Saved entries
[Start of Attachment]

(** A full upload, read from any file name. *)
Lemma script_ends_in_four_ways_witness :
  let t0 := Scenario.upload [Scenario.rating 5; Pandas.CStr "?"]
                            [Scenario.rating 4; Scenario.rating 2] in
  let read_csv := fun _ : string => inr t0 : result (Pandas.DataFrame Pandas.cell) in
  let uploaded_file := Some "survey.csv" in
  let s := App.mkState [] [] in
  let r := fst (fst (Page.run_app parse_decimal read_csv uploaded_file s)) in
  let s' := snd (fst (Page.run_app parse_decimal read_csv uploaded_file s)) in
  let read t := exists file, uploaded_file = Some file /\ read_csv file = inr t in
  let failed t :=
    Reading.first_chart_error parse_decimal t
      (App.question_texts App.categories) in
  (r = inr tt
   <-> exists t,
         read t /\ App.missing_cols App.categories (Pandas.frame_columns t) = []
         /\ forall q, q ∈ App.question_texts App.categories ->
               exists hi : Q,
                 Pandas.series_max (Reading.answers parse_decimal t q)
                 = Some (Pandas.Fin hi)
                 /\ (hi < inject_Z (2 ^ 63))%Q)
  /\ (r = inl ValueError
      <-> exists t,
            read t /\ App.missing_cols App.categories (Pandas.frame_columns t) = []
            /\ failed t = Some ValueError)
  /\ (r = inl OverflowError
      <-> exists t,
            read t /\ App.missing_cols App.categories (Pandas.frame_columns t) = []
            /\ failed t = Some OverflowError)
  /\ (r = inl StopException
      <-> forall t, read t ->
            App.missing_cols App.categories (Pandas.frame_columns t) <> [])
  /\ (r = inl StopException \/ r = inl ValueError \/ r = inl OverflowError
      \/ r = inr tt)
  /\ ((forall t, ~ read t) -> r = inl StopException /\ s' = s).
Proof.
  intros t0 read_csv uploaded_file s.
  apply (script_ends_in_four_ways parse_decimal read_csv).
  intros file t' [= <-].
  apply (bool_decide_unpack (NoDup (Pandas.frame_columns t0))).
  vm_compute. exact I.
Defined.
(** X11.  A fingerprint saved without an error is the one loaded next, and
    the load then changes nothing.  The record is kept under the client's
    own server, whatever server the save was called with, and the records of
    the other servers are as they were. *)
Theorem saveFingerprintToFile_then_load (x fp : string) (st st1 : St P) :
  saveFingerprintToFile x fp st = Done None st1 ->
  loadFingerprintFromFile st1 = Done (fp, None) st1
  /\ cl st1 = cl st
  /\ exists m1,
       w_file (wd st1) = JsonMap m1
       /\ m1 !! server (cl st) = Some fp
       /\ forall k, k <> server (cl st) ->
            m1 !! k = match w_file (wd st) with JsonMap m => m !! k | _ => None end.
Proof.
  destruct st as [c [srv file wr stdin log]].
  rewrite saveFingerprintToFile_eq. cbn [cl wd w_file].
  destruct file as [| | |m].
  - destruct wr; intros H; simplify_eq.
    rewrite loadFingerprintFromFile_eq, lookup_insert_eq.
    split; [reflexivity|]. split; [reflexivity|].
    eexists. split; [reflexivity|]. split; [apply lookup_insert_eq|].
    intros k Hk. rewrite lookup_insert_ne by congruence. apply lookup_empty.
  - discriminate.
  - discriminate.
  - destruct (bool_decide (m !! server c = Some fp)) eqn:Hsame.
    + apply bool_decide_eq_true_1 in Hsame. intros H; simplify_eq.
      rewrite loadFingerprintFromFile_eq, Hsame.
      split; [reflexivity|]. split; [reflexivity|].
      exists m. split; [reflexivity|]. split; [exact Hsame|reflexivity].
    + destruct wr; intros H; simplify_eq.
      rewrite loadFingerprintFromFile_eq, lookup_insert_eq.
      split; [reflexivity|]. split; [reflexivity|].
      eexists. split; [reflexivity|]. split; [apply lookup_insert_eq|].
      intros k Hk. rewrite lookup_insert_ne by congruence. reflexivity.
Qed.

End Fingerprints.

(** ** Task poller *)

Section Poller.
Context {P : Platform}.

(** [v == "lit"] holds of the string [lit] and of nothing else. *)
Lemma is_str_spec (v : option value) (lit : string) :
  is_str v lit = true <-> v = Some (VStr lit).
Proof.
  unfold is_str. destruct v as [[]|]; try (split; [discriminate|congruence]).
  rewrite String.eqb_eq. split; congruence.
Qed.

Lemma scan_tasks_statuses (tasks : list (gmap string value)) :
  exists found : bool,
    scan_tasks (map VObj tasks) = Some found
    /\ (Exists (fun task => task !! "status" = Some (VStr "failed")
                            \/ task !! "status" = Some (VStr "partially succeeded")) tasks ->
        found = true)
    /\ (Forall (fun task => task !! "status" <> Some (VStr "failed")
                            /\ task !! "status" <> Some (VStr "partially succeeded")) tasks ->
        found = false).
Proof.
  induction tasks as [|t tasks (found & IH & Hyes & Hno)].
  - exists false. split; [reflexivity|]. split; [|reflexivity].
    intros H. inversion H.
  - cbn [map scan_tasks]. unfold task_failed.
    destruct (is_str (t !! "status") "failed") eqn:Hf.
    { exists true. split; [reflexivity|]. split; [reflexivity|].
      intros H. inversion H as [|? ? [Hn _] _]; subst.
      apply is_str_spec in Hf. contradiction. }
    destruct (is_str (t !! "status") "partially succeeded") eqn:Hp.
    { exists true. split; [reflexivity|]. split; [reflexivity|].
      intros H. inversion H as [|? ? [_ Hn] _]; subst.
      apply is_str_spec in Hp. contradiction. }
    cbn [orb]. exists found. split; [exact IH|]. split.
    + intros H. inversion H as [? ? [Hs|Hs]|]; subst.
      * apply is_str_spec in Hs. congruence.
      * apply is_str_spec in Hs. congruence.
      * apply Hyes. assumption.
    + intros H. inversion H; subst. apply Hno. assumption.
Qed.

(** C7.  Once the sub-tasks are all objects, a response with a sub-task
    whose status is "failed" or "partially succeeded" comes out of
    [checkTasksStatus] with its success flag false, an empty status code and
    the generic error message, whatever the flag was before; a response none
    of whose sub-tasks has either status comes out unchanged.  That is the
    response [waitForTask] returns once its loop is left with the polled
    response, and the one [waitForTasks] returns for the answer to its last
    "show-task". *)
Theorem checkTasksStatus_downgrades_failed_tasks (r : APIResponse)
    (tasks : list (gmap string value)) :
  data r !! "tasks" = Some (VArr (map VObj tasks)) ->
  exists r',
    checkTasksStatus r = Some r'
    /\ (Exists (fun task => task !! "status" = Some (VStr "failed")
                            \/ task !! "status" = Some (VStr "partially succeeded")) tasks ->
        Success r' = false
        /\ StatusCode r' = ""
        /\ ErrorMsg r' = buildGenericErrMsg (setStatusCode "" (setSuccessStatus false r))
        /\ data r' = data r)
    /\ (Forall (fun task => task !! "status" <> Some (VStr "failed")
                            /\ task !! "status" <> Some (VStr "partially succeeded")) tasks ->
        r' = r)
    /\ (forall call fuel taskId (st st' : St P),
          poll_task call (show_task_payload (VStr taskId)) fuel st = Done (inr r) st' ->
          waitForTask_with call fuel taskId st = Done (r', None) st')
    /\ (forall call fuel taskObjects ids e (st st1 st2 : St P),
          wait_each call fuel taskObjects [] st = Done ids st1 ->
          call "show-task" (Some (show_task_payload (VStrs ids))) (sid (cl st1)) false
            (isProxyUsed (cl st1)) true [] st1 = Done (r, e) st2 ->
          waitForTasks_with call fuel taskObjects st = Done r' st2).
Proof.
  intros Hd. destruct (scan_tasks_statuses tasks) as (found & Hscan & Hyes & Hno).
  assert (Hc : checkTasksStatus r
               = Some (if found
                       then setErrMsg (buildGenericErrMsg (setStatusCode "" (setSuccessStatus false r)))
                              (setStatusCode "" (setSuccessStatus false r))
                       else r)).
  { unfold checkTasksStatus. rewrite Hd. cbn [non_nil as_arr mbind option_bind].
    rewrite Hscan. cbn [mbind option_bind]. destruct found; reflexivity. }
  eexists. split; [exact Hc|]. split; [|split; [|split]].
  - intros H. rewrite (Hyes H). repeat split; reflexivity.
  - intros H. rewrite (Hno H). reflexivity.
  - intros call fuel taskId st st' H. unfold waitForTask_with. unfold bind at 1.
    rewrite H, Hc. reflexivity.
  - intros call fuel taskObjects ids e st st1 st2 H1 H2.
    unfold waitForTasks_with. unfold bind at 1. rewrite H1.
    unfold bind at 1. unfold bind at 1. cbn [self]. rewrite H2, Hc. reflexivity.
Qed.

[End of Attachment]
[Start of Attachment]

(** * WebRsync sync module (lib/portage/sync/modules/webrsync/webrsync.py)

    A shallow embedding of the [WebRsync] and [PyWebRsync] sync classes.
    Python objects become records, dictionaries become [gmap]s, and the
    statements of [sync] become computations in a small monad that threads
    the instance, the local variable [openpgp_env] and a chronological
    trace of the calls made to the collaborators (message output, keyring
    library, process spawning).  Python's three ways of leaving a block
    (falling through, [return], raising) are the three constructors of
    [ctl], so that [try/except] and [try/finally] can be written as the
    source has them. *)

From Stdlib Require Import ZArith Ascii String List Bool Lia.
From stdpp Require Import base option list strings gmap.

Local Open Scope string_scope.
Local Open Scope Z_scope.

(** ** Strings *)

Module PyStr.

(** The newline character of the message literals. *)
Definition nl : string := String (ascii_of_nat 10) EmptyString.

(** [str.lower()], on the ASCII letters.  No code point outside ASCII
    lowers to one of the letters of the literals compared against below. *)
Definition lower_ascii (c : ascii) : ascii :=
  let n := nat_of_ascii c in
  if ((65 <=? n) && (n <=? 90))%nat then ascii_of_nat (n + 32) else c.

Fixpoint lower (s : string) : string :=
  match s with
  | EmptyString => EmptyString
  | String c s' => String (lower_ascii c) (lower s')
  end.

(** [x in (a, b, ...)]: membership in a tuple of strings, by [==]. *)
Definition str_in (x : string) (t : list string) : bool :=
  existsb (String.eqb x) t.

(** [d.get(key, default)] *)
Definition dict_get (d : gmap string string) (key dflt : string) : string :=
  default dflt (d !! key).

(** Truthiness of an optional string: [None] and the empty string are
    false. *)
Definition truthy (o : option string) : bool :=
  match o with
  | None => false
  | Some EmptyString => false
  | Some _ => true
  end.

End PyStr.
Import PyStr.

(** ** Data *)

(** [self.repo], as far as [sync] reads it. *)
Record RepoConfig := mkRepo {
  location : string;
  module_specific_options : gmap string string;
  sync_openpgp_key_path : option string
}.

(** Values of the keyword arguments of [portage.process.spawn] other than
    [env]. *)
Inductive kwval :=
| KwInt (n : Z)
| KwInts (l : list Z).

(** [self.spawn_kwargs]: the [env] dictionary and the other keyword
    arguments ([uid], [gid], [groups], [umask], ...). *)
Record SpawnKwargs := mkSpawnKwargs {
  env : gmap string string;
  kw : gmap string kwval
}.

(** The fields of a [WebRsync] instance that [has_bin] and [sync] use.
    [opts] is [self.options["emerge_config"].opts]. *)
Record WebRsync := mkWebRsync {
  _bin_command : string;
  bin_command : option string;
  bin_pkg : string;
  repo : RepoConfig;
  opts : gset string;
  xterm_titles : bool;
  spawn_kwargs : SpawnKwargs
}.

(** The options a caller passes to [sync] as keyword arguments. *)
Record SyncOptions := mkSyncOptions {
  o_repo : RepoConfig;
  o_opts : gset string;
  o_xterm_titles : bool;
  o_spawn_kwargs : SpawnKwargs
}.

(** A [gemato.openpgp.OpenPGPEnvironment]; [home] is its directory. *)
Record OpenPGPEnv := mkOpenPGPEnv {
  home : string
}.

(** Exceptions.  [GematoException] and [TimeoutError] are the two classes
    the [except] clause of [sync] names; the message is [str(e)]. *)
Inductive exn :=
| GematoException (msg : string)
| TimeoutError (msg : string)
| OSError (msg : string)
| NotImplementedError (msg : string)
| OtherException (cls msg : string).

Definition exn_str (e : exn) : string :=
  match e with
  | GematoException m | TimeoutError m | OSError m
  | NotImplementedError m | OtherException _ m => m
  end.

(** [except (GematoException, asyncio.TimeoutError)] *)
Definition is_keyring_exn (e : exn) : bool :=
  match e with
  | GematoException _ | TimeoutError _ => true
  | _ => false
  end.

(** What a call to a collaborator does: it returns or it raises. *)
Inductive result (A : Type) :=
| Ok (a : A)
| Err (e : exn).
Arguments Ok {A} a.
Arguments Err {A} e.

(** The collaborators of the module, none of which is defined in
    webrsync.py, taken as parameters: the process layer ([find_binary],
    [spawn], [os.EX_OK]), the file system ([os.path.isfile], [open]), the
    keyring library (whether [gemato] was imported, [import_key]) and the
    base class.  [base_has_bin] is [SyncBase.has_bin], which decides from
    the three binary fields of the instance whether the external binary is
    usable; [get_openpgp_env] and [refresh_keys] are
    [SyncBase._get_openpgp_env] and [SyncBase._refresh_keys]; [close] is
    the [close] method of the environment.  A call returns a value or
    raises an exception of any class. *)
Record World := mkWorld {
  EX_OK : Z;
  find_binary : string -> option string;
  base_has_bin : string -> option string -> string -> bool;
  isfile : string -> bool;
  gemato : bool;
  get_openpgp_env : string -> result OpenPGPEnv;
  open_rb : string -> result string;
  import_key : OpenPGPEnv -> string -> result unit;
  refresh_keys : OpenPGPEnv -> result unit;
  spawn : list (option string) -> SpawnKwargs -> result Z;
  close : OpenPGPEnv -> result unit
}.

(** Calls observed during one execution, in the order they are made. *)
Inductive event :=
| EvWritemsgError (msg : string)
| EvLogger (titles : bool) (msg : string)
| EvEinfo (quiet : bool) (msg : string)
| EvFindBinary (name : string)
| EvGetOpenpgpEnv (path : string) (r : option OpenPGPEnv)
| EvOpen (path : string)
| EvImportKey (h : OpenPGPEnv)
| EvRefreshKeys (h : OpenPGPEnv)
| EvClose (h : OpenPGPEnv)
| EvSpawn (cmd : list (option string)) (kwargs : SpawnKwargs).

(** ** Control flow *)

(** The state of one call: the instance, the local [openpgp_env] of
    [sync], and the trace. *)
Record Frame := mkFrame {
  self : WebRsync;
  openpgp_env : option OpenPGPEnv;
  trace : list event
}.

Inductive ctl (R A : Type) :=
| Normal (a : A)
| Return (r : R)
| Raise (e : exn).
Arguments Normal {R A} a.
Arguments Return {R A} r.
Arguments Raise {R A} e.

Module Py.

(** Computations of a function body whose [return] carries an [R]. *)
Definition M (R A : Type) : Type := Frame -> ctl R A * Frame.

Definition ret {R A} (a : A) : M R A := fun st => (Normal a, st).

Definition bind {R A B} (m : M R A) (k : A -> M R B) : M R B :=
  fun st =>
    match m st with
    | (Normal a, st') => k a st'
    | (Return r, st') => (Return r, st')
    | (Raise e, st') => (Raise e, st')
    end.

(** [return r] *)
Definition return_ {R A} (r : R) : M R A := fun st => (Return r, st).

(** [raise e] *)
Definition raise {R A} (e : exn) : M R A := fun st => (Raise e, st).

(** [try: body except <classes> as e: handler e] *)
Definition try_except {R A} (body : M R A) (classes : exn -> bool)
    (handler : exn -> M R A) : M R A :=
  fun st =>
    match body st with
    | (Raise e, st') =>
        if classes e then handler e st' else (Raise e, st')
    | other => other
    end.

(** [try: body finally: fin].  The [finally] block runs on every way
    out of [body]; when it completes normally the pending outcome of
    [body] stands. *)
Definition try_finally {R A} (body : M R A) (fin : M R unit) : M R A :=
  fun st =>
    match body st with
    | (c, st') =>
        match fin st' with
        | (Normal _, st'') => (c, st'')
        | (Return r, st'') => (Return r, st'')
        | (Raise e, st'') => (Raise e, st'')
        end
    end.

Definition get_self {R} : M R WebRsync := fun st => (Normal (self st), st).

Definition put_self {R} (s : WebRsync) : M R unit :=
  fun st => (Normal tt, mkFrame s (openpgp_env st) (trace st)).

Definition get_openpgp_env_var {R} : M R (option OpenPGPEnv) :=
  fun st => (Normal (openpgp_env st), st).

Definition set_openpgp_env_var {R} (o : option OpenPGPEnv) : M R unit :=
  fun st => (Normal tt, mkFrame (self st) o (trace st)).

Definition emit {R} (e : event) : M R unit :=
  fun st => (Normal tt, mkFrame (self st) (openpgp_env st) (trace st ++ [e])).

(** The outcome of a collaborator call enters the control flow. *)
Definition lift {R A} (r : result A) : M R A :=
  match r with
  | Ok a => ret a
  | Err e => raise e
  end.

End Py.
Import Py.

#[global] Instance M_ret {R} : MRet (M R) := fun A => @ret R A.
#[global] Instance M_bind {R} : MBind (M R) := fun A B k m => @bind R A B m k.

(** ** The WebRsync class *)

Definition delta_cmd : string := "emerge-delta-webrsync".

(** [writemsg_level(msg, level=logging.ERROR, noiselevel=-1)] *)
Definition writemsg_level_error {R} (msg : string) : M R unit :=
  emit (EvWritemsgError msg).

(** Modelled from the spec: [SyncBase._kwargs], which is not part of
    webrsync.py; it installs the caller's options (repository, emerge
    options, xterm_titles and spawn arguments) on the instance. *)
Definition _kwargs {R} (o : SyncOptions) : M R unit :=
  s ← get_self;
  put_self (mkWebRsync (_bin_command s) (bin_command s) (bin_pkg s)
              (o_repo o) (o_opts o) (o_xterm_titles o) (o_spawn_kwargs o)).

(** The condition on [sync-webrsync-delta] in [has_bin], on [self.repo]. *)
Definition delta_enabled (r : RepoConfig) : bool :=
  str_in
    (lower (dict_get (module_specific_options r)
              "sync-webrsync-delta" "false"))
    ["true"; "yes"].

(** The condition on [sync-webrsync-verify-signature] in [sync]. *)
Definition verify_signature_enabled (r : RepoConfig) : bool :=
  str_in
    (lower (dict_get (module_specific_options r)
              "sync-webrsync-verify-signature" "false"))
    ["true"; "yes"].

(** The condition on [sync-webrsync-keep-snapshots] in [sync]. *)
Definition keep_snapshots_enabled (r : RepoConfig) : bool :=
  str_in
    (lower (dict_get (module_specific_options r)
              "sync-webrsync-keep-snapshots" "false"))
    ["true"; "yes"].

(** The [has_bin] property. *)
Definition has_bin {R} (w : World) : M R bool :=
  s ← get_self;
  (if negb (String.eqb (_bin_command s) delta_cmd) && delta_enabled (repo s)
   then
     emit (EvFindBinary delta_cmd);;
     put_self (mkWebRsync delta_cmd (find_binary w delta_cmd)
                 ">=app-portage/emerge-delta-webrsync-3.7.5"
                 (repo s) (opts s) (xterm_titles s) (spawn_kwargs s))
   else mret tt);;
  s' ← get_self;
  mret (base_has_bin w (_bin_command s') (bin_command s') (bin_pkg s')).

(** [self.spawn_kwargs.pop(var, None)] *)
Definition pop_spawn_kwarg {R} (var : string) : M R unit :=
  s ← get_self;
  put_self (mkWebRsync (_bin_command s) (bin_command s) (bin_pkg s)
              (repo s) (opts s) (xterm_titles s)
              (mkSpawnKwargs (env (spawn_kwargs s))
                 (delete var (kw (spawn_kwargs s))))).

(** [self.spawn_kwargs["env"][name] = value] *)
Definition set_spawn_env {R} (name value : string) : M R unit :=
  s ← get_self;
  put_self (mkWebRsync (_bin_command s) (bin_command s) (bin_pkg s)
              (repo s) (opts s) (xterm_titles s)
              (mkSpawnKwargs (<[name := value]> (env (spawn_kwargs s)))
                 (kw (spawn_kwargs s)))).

[End of Attachment]

Looking at the records above, how many lines contain "mkFrame"? Answer with the number alone.

▶ Written reply:
4